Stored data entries
===============

(** An entry that has expired is removed when it is found. *)
Definition check_cache (this : ResolverCache) (now : Z) (target : NetLocation) : option SocketAddr * ResolverCache :=
  match cache this !! target with
  | Some cached =>
      if duration_since now (timestamp cached) <=? from_secs (result_timeout_secs this)
      then (Some (addr cached), this)
      else (None, set_cache this (delete target (cache this)))
  | None => (None, this)
  end.

Definition finish (this : ResolverCache) (now : Z) (target : NetLocation) (r : result (list SocketAddr))
    : result SocketAddr * ResolverCache :=
  match r with
  | inl e => (inl e, this)
  | inr [] => (inl (IoError Other "DNS lookup returned no addresses"), this)
  | inr (a :: _) => (inr a, insert_result this now target a)
  end.

(** [now'] is the time after the lookup. *)
Definition resolve_location (this : ResolverCache) (now now' : Z) (answer : result (list SocketAddr)) (target : NetLocation)
    : result SocketAddr * ResolverCache :=
  match to_socket_addr_nonblocking target with
  | Some a => (inr a, this)
  | None =>
      match check_cache this now target with
      | (Some a, this) => (inr a, this)
      | (None, this) => finish this now' target answer
      end
  end.

(** [dns] is what the lookups under way answer when they are polled. *)
Definition poll_resolve_location (this : ResolverCache) (now : Z) (dns : NetLocation → Poll (result (list SocketAddr)))
    (target : NetLocation) : Poll (result SocketAddr) * ResolverCache :=
  match to_socket_addr_nonblocking target with
  | Some a => (Ready (inr a), this)
  | None =>
      match check_cache this now target with
      | (Some a, this) => (Ready (inr a), this)
      | (None, this) =>
          if negb (bool_decide (target ∈ pending this)) && (DEFAULT_MAX_PENDING <=? size (pending this))%nat
          then (Ready (inl (IoError WouldBlock "too many pending DNS lookups")), this)
          else
            let this := set_pending this ({[target]} ∪ pending this) in
            match dns target with
            | Pending => (Pending, this)
            | Ready r =>
                let '(r, this) := finish (set_pending this (pending this ∖ {[target]})) now target r in
                (Ready r, this)
            end
      end
  end.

===============

TRY IT
From the data, list each line in which the string "finish" appears.

OUTPUT
Definition finish (this : ResolverCache) (now : Z) (target : NetLocation) (r : result (list SocketAddr))
      | (None, this) => finish this now' target answer
                let '(r, this) := finish (set_pending this (pending this ∖ {[target]})) now target r in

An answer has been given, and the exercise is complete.